The images include women showing almost all cheek and little bikini on their backside, cleavage views, and a suggestive come hither pose among others.

Cox was shopping in the University Mall with her 18-year-old son when they passed the PacSun store. Cox was taken aback by the T-shirts in the window display. It should be noted that the mall has a Victoria Secrets store as well. And while she wasn’t pleased at what they sometimes display, Cox notes the lingerie store isn’t aimed squarely at junior high and high school students as PacSun is.

She complained to a store manager about the T-shirts. She was told they were powerless to remove them as window displays are dictated by corporate staff in Orange County near Los Angeles.

So Cox proceeded to buy all 29 T-shirts in the window for $567. She plans to get her money back by returning them within the store’s 60-day return period.

There is little doubt the T-shirts are overboard but they stop short of being X-rated, at least by today’s cultural standards set by YouTube, MTV, Adult Swim cartoon shows, and as depicted in what experts believe is the subject of between 10 and 15 percent of all Internet searches.

Still, standards are standards.

Cox believed PacSun was pushing the envelope under Orem’s municipal code that prohibits the public display of “explicit sexual material.” Think Playboy magazines. While the T-shirts may not even trigger a yawn in New York City there was a time in the Big Apple when the vice squad would have seized the T-shirt display long before they raided Minsky’s.

And while you may disagree with Cox’s opinion or her community’s standards, you’ve got to laud her ingenuity.

She lodged a complaint with the store manager but got nowhere. She contacted city officials but was frustrated that the process to make a complaint would take weeks if not months to resolve. By that time the window display would be changed.

Instead of picketing the store, organizing a boycott, occupying it, or employing techniques typical of left-wing protesters ranging from defacing the shirts to harassing customers she bought the T-shirts. Of course, she is going to use the store’s liberal return policy to get her $567 back. 

She made her point, inflicted some minuscule financial loss for PacSun, and got a lot of people to stop and think.

While some may view the values Cox defended as archaic, quaint, or wrong-headed it cuts straight to the real issue — the homogenization of America.

It is the same issue that many have around the globe when they talk about American cultural values being thrust upon them and threatening to erode their own cultural values.
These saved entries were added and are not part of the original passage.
(** * Incoming slot migration: the receiving flows and their coordinator

    A shallow embedding of [ClusterShardMigration] and
    [IncomingSlotMigration], the receiving side of a slot migration
    (src/server/journal/journal.cc, from [namespace dfly::cluster] on).

    The C++ objects are shared between fibers: every flow holds a pointer to
    its coordinator, all flows and the coordinator share one execution
    context and one [BlockingCounter].  The embedding therefore keeps one
    [World] value with all of them, and every member function is a
    transformer of that world.  What the code does to its collaborators
    (latch operations, error reports, executor calls, LOG lines) is appended
    to a trace held in the world, so that statements about "what was
    reported" or "how long was waited" are statements about that trace.

    A fiber gives up control at its blocking calls.  [Start] is cut at those
    points into the steps of a small machine ([ClusterShardMigration.step]);
    [Join] and [Stop] block in [BlockingCounter::WaitFor], and the model of
    that call is handed the steps other fibers take while it blocks. *)

From Stdlib Require Import ZArith Lia Bool.
From stdpp Require Import base list strings pretty.

Set Default Proof Using "Type".

(** ** Plain data *)

(** [MigrationState] (cluster_defs.h). *)
Inductive MigrationState := C_CONNECTING | C_SYNC | C_FINISHED | C_FATAL.

#[global] Instance MigrationState_eq_dec : EqDecision MigrationState.
Proof. solve_decision. Defined.

Module journal.
(** [journal::Op]: the opcodes of a journal entry. *)
Inductive Op := NOOP | SELECT | COMMAND | MULTI_COMMAND | EXEC | PING | LSN | FIN.

#[global] Instance Op_eq_dec : EqDecision Op.
Proof. solve_decision. Defined.
End journal.

(** [std::error_code], by its numeric value; [{}] is [0]. *)
Definition error_code := Z.

(** [std::errc::not_enough_memory] is [ENOMEM]. *)
Definition not_enough_memory : error_code := 12%Z.

(** [GenericError], by its text. *)
Definition GenericError := string.

(** [journal::ParsedEntry::CmdData]: the argv of one command. *)
Record CmdData := { cmd_args : list string }.

Definition DbIndex := nat.

(** [TransactionData] (tx_executor.h): the fields the flow reads. *)
Record TransactionData := {
  txid : Z;
  opcode : journal.Op;
  dbid : DbIndex;
  lsn : Z;                       (* LSN, uint64_t *)
  command : CmdData;
}.

(** What [TransactionReader::NextTxData] hands back when it is asked for the
    next transaction of a stream: a transaction, or nothing, in which case
    the reader may have put the read error on the context. *)
Inductive ReadResult :=
| RdTx (tx : TransactionData)
| RdNone (err : option GenericError).

(** [util::FiberSocketBase], as far as the flow touches it: whether it is
    open, whether [Shutdown] was called on it, what [Shutdown] answers, what
    [GetSocketInfo] prints for it, and the transactions still to be read
    from it. *)
Record FiberSocket := {
  sock_open : bool;
  sock_shut : bool;
  shutdown_result : error_code;
  sock_info : string;
  incoming : list ReadResult;
}.

Definition Shutdown (s : FiberSocket) : FiberSocket :=
  {| sock_open := sock_open s; sock_shut := true;
     shutdown_result := shutdown_result s; sock_info := sock_info s;
     incoming := incoming s |}.

Definition pop_incoming (s : FiberSocket) : FiberSocket :=
  {| sock_open := sock_open s; sock_shut := sock_shut s;
     shutdown_result := shutdown_result s; sock_info := sock_info s;
     incoming := tail (incoming s) |}.

(** Storing a [uint64_t] LSN into [atomic_long last_attempt_] keeps the low
    64 bits and reads them as a signed number. *)
Definition to_long (z : Z) : Z := ((z + 2 ^ 63) mod 2 ^ 64 - 2 ^ 63)%Z.

(** [absl::Duration] and [absl::Time] are counted in nanoseconds. *)
Definition Duration := Z.

Definition Milliseconds (ms : Z) : Duration := (ms * 1000000)%Z.

(** [absl::ToInt64Milliseconds] truncates toward zero. *)
Definition ToInt64Milliseconds (d : Duration) : Z := (d ÷ 1000000)%Z.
PacSun with 600 stores across the country is a perfect example of what is happening. Every store is a cookie cutter of the other regardless of whether it is in Southern California or Orem. It is one size-fits-all made popular by the proliferation of malls. As such those that establish cultural values today tend to be far away from the Orems, Turlocks, and Delanos of the world. They are concentrated in places like New York City and Los Angeles. They are not driven by tradition, the need to establish healthy perimeters for interacting with others, or even decency however one might define that. Instead they are driven by money.

Some may see dropping a PacSun store in the middle of an Amish community as liberating but the question is liberating for who?

Cox’s protest is uniquely restrained. She isn’t trying to get PacSun shut down or to switch to vanilla styles. She is only asking that the store doesn’t openly flaunt suggestive images in its display windows for those who don’t wish to go in to see.

Of course, one may argue that isn’t her right. But how did corporate America’s right to push its values that are more often than not driven by a desire to “be different” in order to make money without pushback become superior?

What is at stake is a sense of community and a community’s collective right not to have to be a carbon copy of Los Angeles while making sure rights aren’t trampled.

It is a line that corporate America in the pursuit of the dollar pushes daily. That leaves Americans who disagree with the corporate agenda to push back in only one way and that’s with their wallets. Usually that entails not shopping in certain stores or buying specific products.

Cox just happened to find an effective twist in the use of her wallet to defend what she perceives as community standards of decency.